What is expected: For the entries below, the expected answer is the line with "- destruct agent", the line with "sessions, of a", and every line between them, exactly as written, and nothing more.

Available data:
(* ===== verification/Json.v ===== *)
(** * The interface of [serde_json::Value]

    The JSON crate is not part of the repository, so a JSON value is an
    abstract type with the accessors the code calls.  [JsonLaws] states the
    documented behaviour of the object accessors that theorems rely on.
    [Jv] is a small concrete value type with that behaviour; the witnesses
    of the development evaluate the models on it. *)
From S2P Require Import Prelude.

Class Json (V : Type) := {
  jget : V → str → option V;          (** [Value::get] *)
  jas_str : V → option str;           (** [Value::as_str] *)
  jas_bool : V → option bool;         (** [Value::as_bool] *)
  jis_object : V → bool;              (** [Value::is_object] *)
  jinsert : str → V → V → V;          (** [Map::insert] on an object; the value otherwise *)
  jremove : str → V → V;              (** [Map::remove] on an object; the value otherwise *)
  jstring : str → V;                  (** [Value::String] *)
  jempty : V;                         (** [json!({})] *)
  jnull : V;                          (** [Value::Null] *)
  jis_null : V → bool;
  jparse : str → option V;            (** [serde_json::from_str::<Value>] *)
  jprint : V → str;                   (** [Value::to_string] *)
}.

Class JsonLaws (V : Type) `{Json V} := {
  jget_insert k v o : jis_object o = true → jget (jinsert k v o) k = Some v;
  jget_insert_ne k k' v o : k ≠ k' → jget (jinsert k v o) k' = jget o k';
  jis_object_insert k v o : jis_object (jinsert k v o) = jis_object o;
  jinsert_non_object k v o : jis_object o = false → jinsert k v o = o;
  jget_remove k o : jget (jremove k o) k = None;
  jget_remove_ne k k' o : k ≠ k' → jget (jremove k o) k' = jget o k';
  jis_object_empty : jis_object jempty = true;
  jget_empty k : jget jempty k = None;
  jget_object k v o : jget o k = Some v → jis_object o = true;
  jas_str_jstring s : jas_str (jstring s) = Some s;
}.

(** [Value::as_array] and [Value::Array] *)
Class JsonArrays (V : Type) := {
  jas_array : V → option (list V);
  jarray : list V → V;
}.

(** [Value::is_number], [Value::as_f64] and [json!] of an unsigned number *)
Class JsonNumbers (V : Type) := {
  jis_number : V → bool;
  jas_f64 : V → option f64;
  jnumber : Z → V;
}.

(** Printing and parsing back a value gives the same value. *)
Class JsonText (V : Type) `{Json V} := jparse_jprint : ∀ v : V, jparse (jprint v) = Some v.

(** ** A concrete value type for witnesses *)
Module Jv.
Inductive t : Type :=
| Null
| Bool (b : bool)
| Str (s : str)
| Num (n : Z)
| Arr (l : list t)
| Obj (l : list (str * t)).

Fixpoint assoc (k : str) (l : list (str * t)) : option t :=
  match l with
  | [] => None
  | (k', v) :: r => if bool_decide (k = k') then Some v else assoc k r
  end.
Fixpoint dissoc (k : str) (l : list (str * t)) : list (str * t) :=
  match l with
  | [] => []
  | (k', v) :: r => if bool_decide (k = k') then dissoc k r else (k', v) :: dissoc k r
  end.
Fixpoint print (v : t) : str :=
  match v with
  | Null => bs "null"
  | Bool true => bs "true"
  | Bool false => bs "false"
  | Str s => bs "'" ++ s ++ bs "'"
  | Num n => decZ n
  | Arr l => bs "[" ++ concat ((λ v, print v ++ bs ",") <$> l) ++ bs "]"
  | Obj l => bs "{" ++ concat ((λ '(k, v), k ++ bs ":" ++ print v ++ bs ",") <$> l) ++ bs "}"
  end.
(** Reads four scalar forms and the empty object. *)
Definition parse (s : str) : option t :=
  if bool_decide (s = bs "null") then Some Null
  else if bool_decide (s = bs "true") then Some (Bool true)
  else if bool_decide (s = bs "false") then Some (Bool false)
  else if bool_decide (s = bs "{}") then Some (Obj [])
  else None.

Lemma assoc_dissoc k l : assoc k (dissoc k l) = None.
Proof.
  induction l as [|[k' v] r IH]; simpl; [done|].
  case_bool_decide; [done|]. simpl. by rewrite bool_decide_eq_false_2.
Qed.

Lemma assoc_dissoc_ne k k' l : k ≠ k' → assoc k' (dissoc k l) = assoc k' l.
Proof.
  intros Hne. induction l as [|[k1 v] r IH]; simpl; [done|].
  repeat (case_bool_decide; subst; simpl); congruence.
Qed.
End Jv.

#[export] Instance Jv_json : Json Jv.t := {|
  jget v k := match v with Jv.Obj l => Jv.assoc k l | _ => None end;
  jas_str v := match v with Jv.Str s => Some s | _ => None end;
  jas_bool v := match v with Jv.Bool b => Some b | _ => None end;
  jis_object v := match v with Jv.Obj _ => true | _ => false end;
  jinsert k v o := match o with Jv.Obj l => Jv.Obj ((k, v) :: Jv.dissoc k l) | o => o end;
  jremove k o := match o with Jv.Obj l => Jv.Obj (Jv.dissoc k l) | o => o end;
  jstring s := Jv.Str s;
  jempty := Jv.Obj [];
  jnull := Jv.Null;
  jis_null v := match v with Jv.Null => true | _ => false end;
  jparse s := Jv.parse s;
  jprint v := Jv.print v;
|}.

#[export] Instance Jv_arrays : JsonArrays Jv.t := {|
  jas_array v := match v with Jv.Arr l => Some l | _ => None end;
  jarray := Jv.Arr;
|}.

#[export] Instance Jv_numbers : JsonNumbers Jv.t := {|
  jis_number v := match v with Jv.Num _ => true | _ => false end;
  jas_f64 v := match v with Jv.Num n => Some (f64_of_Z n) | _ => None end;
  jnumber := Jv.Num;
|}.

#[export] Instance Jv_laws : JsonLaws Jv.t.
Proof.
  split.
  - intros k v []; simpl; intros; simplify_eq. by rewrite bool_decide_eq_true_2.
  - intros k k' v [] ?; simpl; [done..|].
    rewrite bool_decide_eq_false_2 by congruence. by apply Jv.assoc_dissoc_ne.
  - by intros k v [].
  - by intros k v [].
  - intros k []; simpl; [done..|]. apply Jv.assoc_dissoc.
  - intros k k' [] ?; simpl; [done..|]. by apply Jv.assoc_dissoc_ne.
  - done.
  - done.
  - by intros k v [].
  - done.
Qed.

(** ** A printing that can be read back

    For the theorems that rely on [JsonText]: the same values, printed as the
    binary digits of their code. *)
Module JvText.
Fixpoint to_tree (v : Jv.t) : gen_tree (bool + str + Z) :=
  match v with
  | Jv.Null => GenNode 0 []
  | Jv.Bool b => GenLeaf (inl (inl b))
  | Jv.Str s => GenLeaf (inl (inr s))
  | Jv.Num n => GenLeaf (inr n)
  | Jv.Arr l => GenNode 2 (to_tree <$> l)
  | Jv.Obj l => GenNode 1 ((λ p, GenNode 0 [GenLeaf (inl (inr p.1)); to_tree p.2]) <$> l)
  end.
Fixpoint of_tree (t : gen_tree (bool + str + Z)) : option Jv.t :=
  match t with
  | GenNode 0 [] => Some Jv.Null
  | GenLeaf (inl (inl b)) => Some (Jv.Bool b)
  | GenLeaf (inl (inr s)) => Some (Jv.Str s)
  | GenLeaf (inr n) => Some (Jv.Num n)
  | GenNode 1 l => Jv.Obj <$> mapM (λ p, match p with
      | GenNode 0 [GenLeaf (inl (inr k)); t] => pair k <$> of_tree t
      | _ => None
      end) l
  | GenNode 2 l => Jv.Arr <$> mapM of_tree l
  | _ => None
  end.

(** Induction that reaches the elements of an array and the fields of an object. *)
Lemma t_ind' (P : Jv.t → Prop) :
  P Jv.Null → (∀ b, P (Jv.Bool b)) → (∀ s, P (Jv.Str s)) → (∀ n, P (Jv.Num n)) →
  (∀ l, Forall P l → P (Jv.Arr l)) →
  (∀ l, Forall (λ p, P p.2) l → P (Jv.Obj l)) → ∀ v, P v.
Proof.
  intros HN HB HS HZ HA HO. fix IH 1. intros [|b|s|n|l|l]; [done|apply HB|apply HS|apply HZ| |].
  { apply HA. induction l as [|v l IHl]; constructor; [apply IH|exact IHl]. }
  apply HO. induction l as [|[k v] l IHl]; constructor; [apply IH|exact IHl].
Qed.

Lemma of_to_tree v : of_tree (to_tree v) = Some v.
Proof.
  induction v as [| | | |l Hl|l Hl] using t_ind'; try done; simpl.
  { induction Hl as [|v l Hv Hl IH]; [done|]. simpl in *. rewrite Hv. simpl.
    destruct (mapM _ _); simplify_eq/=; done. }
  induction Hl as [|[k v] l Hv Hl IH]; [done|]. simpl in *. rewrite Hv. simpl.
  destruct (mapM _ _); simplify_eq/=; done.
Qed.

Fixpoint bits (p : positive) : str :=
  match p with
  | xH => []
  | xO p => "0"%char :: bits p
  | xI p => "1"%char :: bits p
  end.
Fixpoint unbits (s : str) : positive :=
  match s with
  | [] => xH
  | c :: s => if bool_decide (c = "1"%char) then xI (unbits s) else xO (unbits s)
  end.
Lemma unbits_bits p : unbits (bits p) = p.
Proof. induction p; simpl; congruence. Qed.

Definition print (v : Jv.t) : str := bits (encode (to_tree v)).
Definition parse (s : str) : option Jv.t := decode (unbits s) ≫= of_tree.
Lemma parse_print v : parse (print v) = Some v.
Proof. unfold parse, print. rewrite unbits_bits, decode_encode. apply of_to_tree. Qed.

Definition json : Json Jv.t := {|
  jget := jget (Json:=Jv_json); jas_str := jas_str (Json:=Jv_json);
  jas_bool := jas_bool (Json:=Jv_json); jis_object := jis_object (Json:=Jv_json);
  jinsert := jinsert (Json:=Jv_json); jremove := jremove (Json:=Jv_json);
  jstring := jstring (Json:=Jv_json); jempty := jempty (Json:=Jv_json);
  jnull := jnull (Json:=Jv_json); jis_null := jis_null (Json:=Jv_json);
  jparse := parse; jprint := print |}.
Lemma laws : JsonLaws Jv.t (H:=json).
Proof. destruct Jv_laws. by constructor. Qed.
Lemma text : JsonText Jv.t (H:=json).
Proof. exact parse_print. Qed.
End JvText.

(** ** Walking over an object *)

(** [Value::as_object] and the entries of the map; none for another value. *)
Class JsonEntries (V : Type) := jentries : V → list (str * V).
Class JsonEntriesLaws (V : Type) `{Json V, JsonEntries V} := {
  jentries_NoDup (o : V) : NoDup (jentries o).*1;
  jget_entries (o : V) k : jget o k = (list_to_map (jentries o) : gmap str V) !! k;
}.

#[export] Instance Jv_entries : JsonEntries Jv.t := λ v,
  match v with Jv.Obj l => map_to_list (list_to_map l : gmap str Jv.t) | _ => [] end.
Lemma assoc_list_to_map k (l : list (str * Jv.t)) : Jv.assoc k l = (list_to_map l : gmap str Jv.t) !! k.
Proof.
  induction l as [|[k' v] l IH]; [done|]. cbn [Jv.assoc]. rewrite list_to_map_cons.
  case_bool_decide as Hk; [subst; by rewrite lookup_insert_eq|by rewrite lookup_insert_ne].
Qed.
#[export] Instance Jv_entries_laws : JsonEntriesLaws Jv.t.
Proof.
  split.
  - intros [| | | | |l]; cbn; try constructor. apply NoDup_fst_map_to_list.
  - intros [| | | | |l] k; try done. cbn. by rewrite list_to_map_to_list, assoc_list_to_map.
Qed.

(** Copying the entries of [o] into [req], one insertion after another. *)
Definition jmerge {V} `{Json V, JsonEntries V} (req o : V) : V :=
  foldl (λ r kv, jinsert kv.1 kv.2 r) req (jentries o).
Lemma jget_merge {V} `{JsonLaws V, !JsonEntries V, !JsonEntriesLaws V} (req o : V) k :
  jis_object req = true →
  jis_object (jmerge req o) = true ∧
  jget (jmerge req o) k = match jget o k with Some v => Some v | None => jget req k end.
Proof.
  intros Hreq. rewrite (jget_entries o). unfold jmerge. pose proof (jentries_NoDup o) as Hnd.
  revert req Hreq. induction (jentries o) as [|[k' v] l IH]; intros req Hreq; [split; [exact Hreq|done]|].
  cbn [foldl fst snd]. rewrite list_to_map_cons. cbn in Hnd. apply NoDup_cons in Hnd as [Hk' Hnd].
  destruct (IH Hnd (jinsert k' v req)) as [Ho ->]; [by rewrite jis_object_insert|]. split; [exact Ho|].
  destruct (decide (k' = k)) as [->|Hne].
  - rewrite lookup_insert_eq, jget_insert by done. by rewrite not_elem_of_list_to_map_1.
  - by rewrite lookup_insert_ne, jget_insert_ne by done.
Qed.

...

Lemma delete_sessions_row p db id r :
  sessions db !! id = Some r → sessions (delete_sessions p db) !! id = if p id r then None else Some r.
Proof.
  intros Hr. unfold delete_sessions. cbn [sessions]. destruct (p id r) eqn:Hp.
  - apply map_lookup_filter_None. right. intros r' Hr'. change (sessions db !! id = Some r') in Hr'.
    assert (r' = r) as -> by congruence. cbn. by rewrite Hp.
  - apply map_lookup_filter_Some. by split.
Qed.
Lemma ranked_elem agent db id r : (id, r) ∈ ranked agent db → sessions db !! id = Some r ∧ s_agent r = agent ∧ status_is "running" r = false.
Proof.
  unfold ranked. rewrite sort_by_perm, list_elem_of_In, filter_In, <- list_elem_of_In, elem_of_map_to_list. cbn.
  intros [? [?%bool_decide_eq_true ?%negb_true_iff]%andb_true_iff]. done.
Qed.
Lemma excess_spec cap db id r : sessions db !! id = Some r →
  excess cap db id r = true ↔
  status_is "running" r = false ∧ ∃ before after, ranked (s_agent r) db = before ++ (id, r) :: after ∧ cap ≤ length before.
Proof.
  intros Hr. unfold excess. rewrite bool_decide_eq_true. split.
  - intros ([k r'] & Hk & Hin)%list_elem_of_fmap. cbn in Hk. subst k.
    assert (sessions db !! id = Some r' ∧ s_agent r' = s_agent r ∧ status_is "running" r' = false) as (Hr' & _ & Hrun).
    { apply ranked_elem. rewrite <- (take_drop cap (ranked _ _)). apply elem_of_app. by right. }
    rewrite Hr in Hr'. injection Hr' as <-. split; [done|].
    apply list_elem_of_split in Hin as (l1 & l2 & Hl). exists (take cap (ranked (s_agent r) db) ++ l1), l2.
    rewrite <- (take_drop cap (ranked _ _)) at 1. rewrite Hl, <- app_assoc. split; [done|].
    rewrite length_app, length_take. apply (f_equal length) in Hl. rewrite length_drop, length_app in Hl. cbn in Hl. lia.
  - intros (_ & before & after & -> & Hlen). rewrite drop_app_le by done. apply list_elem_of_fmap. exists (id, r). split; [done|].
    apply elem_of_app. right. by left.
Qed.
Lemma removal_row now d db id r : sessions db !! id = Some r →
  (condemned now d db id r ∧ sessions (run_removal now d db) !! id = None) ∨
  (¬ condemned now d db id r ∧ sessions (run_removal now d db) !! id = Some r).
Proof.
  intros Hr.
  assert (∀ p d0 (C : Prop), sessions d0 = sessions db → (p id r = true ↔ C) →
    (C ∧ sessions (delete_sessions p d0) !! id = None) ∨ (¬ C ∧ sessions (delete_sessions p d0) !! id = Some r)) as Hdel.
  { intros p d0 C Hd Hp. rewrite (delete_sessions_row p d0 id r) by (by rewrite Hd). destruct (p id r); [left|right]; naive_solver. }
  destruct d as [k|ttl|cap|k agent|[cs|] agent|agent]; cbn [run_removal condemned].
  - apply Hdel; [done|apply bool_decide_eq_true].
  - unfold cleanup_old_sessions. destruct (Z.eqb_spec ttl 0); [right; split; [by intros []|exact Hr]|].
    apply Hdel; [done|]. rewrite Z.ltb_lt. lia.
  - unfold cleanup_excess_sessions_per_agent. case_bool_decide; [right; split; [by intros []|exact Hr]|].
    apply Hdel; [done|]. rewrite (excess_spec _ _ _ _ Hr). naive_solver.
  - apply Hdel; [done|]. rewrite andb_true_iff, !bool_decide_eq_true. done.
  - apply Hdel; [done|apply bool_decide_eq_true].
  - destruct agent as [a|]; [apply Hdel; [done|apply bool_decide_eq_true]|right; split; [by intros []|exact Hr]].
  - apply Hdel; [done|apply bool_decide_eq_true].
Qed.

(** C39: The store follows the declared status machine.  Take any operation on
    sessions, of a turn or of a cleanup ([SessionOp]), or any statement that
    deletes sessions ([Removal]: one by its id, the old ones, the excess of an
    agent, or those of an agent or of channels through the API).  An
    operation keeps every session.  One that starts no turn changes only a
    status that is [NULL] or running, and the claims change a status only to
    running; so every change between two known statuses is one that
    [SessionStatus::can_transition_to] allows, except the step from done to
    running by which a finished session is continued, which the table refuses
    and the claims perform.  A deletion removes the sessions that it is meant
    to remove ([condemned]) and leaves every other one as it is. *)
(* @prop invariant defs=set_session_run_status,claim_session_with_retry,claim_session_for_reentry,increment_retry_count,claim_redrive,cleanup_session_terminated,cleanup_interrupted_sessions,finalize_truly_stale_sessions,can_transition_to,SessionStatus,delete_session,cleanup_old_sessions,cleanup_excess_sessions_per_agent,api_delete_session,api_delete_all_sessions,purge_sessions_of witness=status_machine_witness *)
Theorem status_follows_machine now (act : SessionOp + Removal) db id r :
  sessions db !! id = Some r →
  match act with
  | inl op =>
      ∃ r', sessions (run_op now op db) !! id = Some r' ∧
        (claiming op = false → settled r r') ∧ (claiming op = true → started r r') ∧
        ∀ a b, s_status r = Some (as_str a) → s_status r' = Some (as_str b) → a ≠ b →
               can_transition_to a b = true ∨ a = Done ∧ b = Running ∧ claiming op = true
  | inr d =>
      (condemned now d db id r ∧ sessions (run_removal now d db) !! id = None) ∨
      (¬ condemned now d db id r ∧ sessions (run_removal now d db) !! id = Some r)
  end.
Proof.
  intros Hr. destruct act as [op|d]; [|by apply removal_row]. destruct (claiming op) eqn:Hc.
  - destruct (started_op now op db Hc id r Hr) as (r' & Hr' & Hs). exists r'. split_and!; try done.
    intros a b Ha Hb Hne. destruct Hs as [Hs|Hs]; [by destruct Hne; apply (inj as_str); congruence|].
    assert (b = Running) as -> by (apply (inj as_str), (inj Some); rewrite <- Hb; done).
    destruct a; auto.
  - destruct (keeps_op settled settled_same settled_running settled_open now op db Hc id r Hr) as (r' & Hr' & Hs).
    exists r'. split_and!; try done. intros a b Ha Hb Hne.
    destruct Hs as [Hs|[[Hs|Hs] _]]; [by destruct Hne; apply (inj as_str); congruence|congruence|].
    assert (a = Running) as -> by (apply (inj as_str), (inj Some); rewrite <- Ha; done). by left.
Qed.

---

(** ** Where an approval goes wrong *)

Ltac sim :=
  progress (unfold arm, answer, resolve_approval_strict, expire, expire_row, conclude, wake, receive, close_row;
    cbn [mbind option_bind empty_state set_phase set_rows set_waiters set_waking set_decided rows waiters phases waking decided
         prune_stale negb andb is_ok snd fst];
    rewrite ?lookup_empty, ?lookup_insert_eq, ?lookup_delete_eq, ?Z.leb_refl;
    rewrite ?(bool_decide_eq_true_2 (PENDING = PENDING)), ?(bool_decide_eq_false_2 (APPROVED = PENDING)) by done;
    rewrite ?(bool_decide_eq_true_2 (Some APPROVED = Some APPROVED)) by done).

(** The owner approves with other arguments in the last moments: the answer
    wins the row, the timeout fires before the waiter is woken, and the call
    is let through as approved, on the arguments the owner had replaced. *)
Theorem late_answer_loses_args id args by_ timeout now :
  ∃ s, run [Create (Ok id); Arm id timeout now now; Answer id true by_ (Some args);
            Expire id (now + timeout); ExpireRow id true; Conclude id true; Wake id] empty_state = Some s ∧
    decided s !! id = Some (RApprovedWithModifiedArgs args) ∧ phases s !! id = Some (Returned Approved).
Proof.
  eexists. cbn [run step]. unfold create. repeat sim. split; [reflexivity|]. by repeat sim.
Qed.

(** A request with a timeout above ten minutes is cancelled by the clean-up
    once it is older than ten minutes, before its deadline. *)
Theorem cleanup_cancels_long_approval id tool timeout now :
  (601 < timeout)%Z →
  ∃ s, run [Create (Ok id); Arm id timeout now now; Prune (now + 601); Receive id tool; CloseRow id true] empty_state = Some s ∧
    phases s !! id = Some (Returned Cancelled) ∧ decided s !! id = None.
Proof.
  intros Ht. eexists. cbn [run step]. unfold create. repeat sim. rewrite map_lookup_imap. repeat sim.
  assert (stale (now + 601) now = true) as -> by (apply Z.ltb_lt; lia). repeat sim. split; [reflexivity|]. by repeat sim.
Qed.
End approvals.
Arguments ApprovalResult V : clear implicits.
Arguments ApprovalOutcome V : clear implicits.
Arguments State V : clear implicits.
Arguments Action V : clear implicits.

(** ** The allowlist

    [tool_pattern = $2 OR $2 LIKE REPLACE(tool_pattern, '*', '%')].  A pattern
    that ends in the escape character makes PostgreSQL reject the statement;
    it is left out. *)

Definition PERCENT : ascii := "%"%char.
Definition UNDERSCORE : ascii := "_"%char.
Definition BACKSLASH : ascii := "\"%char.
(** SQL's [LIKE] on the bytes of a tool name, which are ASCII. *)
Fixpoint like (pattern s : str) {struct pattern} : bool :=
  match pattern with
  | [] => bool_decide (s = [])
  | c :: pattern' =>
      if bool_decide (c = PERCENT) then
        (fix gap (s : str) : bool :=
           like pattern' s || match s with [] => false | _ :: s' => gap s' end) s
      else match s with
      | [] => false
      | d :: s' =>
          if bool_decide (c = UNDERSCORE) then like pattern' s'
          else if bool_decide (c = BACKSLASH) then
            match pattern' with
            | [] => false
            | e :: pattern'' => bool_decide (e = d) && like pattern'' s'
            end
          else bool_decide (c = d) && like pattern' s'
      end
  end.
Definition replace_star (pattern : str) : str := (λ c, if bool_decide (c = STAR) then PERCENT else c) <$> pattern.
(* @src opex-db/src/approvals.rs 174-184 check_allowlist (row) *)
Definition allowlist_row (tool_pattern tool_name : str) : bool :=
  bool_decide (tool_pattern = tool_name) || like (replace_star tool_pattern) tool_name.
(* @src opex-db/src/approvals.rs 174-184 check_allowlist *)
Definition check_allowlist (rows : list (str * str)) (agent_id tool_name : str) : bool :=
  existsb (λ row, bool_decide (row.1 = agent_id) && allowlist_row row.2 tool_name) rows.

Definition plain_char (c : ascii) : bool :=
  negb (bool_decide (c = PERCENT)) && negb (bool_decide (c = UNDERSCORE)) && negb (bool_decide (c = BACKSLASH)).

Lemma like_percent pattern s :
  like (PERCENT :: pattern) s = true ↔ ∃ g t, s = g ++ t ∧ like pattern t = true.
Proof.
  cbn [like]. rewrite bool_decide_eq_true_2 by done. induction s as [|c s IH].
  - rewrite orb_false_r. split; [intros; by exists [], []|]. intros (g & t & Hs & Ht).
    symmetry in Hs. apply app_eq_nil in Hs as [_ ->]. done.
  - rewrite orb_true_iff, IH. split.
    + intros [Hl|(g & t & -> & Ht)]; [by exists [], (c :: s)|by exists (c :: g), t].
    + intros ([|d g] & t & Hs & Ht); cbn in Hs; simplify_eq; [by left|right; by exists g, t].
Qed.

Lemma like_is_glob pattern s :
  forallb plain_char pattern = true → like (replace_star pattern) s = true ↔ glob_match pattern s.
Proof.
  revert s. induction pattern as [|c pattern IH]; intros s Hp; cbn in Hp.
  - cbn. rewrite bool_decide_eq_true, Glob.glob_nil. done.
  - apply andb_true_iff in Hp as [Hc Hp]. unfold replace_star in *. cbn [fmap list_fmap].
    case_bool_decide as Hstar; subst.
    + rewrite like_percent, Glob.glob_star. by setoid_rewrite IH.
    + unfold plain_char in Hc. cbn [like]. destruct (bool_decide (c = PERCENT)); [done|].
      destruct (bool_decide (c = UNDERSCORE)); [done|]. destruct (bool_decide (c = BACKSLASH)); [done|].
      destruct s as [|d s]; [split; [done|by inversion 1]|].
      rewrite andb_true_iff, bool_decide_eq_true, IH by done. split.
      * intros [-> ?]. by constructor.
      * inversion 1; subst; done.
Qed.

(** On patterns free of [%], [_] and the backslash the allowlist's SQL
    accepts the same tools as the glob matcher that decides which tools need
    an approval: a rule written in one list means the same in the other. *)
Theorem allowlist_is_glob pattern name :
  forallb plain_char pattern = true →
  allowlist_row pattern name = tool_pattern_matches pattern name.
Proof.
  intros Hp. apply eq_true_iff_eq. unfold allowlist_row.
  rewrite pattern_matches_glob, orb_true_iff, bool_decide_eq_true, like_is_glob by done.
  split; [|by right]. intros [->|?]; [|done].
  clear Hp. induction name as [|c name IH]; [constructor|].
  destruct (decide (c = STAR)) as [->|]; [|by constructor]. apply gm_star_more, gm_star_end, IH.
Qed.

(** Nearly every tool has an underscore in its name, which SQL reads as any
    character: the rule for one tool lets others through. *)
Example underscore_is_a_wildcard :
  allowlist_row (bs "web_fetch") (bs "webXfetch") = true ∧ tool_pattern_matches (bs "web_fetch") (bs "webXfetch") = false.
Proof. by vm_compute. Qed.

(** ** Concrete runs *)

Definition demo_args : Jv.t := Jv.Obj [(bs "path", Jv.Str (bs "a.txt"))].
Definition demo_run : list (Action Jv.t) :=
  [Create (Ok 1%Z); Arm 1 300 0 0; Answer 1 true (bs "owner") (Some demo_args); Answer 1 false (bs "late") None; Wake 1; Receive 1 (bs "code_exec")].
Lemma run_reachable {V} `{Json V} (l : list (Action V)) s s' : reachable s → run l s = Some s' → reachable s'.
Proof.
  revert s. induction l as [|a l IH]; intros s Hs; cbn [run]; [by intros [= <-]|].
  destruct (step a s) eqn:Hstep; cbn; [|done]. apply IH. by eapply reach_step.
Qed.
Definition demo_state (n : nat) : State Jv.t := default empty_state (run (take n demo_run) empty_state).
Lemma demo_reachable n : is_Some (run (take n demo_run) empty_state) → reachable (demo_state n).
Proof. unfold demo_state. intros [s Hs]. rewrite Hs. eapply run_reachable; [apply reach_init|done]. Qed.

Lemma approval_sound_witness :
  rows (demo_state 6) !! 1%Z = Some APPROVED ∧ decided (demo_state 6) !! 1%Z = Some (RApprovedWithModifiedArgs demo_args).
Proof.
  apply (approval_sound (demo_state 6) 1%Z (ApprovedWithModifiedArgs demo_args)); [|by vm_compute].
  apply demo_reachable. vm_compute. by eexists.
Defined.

Written reply:
  - destruct agent as [a|]; [apply Hdel; [done|apply bool_decide_eq_true]|right; split; [by intros []|exact Hr]].
  - apply Hdel; [done|apply bool_decide_eq_true].
Qed.

(** C39: The store follows the declared status machine.  Take any operation on
    sessions, of a turn or of a cleanup ([SessionOp]), or any statement that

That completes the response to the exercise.